Your roof could be leaking right now, causing hundreds, even thousands of dollars of damage, and you don’t even know it. In fact, many roof problems are only discovered after they’ve reached an advanced stage – after leakage or other serious damage has already occurred.
Roofs can leak for years before you see evidence
Most often, homeowners only pay attention to their roof if there’s water leaking into the house, if they notice brown stains on the ceiling, or if there’s cracked paint or peeling wallpaper – all obvious signs of a leak. But roofs can leak for 2 to 4 years before you see evidence on the inside the house. By this time, the leak may have caused dry rot, fungus and insulation damage – and the need for major repairs or even a completely new roof.
Have your roof inspected at least once per year
To add years of life to your roof, and to avoid premature roof failure, it is a good idea to have your roof inspected at least once per year. The National Roofing Contractors Association (NRCA) recommends two roof inspections each year – once in the fall and once in the late spring – before and after the tough winter season, especially in colder and rainy climates.
You can do a preliminary inspection yourself, looking for shingles that are buckling, curling, blistering or missing altogether; loose material or wear around chimneys, pipes and other penetrations; and excessive amounts of shingle granules in your gutters, which indicate advanced wear. But it is better to get a professional to inspect your roof – someone who knows what they’re looking for, and who’s used to walking around on the roof.

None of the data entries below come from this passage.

(** * Triangle agents: the typed blackboard store and the agent chain

    A shallow embedding of [triangle_agents.c] (module [C]) and of
    [triangle_agents.cpp] (module [Cpp]), and the properties of the store,
    of the two steps and of the pipeline.

    - A [double] is a binary64 float: Rocq's primitive [float], whose
      operations are the IEEE 754 ones the compiled program uses.
    - The store keeps untyped pointers ([void*]); the objects they point to
      live in a heap that is part of the program state, so that a step which
      updates the triangle through the pointer it fetched is seen by every
      later reader of the same key.  A cell of the heap is the storage of a
      variable and is gone when the lifetime of the variable ends.
    - A step returns, stops the process ([exit], an exception), or has no
      defined behaviour: it dereferences a pointer that is null, dangling
      or ill-typed, or it writes past the end of the array of the C
      store. *)

From Stdlib Require Import ZArith List Lia Floats.
From stdpp Require Import base option list sorting gmap strings.

Set Default Proof Using "Type".
(* 0.001 and 1e-9 are not binary64 numbers: such a literal denotes the
   nearest one, as it does in C and C++. *)
Set Warnings "-inexact-float".

(** ** Memory shared by both programs *)

Inductive pointer :=
| NULL
| Addr (l : nat).

Global Instance pointer_eq_dec : EqDecision pointer.
Proof. solve_decision. Defined.

(** The heap is a list of cells; [Addr l] is the cell at index [l].  A
    cell holds the object of a variable as long as the variable exists,
    and [None] once its lifetime has ended: a pointer to it dangles, and
    [load] through it gives nothing.  The programs write through a pointer
    only after they read through it, so [write] is never reached with a
    pointer that [load] rejects. *)
Section Heap.
Context {object : Type}.

Definition load (h : list (option object)) (p : pointer) : option object :=
  match p with
  | NULL => None
  | Addr l => h !! l ≫= id
  end.

Definition write (h : list (option object)) (p : pointer) (o : object)
    : list (option object) :=
  match p with
  | NULL => h
  | Addr l => <[l := Some o]> h
  end.

(** The address of a variable that comes into being: a cell no pointer of
    the current state refers to. *)
Definition alloc (h : list (option object)) (o : object)
    : pointer * list (option object) :=
  (Addr (length h), h ++ [Some o]).

(** The end of the lifetime of the variable at [p]: the function that
    declared it returns.  The cell is not handed out again, so that a
    pointer kept beyond this point stays recognisable as dangling (the
    language standards leave every use of it undefined). *)
Definition release (h : list (option object)) (p : pointer)
    : list (option object) :=
  match p with
  | NULL => h
  | Addr l => <[l := None]> h
  end.
End Heap.

(** ** Outcomes of a computation *)

Section Effects.
Context {state abort event : Type}.

Inductive outcome (A : Type) :=
| Returns (a : A) (s : state) (out : list event)
| Aborts (e : abort) (s : state) (out : list event)
| Undefined.

Definition M (A : Type) : Type := state → outcome A.

Definition ret {A} (a : A) : M A := λ s, Returns A a s [].

Definition bind {A B} (m : M A) (k : A → M B) : M B := λ s,
  match m s with
  | Returns _ a s1 out1 =>
      match k a s1 with
      | Returns _ b s2 out2 => Returns B b s2 (out1 ++ out2)
      | Aborts _ e s2 out2 => Aborts B e s2 (out1 ++ out2)
      | Undefined _ => Undefined B
      end
  | Aborts _ e s1 out1 => Aborts B e s1 out1
  | Undefined _ => Undefined B
  end.

(** Printing appends to the output; the outputs of the steps of a run are
    concatenated in order. *)
Definition emit (e : event) : M unit := λ s, Returns unit tt s [e].

(** The state an outcome ends in, when there is one. *)
Definition final_state {A} (o : outcome A) : option state :=
  match o with
  | Returns _ _ s _ | Aborts _ _ s _ => Some s
  | Undefined _ => None
  end.
End Effects.

Arguments outcome : clear implicits.
Arguments M : clear implicits.
Arguments Returns {state abort event A} a s out.
Arguments Aborts {state abort event A} e s out.
Arguments Undefined {state abort event A}.

Global Instance M_ret {state abort event} : MRet (M state abort event) :=
  λ A, ret.
Global Instance M_bind {state abort event} : MBind (M state abort event) :=
  λ A B k m, bind m k.

Section Frame.
Context {state abort event : Type}.

(** A computation keeps a relation between the state it starts in and the
    state it ends in, whether it returns or stops. *)
Definition keeps (P : state → state → Prop) {A} (m : M state abort event A) : Prop :=
  ∀ s, match m s with
       | Returns _ s1 _ | Aborts _ s1 _ => P s s1
       | Undefined => True
       end.
End Frame.

(** What the programs print: the text of a message, or the message that
    carries the computed angle (its formatting is left out). *)
Inductive message :=
| Text (s : string)
| Calculated_angle (v : float).

Inductive event :=
| sc_log (m : message)
| stderr (s : string).

(** What [print_sc_memory] prints after the key of an entry: the angles of
    a triangle (the value of a known one, its formatting left out; [None]
    stands for the question mark), a truth value, the word RulesSet, or
    nothing. *)
Inductive dump_value :=
| Dump_triangle (angles : list (option float))
| Dump_bool (b : bool)
| Dump_rules
| Dump_nothing.

Inductive dump_line :=
| Dump_header
| Dump_entry (key : string) (v : dump_value)
| Dump_footer.

(** The test that a sum of three angles is 180, up to what the rounding of
    [double] arithmetic can make of it. *)
Definition sum_is_180 (x : float) : bool := (abs (x - 180) <? 1e-9)%float.

(** A value between 0 and 180, the comparisons being those of [double]. *)
Definition in_range (v : float) : Prop :=
  (0 <=? v)%float = true ∧ (v <=? 180)%float = true.

(** The test of the classification step, for an angle that is known. *)
Definition near_90 (v : float) : bool := (abs (v - 90) <? 0.001)%float.

(** * The C program *)
Module C.

Inductive sc_result := SC_RESULT_OK | SC_RESULT_ERROR.

Record sc_memory_entry := {
  addr : string;
  data : pointer;
  type : string;
}.

(** [size] is the length of [entries]; [capacity] is a [size_t]. *)
Record sc_memory_context := {
  entries : list sc_memory_entry;
  capacity : Z;
}.

Definition size (ctx : sc_memory_context) : Z := Z.of_nat (length (entries ctx)).

Definition sc_memory_init (initial_capacity : Z) : sc_memory_context :=
  {| entries := []; capacity := initial_capacity |}.

(** The first loop of [sc_memory_store]: the first entry at [a], if any,
    gets the new pointer and type. *)
Fixpoint update_entry (es : list sc_memory_entry) (a : string) (d : pointer)
    (ty : string) : option (list sc_memory_entry) :=
  match es with
  | [] => None
  | e :: es' =>
      if String.eqb (addr e) a
      then Some ({| addr := addr e; data := d; type := ty |} :: es')
      else cons e <$> update_entry es' a d ty
  end.

(** [sc_memory_store]: the entry of the key is updated where it is;
    otherwise the array is doubled when it is full ([capacity *= 2] on a
    [size_t]) and the new entry is written at index [size].  The array is
    taken to have room for [capacity] entries (the allocation succeeds and
    its byte count, [capacity * sizeof(sc_memory_entry)], does not wrap):
    when the index is not below the capacity, as with a capacity of 0,
    which doubling leaves at 0, the write is past the end of the array and
    has no defined behaviour ([None]). *)
Definition sc_memory_store (ctx : sc_memory_context) (a : string) (d : pointer)
    (ty : string) : option sc_memory_context :=
  match update_entry (entries ctx) a d ty with
  | Some es => Some {| entries := es; capacity := capacity ctx |}
  | None =>
      let capacity' :=
        if (size ctx >=? capacity ctx)%Z
        then (capacity ctx * 2) mod 2 ^ 64
        else capacity ctx in
      if (size ctx <? capacity')%Z then
        Some {| entries := entries ctx ++ [{| addr := a; data := d; type := ty |}];
                capacity := capacity' |}
      else None
  end%Z.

Get a written report of the damage
A roof inspection by a professional should include a complete inspection of the roof, parapets, flashings and drainage system. They should present you with a detailed report of conditions they found, including photographs and a sketch of the roof indicating the problem areas.
What about a free roof inspection?
Many roofing contractors will provide a free roof inspection, including a written estimate outlining the required repairs, as a means to solicit work. This is a fine approach if you already have a relationship with your roofing contractor. If not, to be cautious, get two inspections done by separate companies, or hire a roof inspector who doesn’t also offer repairs. This way you can be sure that the inspector isn’t recommending unnecessary work. Richard Boon, Deputy Technical Director of the Roofing Industry Educational Institute, recommends paying for a roof inspection. He figures you will end up paying for the inspection anyway, as it will be hidden within the cost of the repair.
A small price to pay for the “insurance” – and peace of mind
The cost of a roof inspection is negligible compared to the cost of repairing or replacing a roof which makes regular roof inspections a wise investment. Wouldn’t you prefer to find potential leaks and related damage before they become real problems? And before they lead to major repair bills?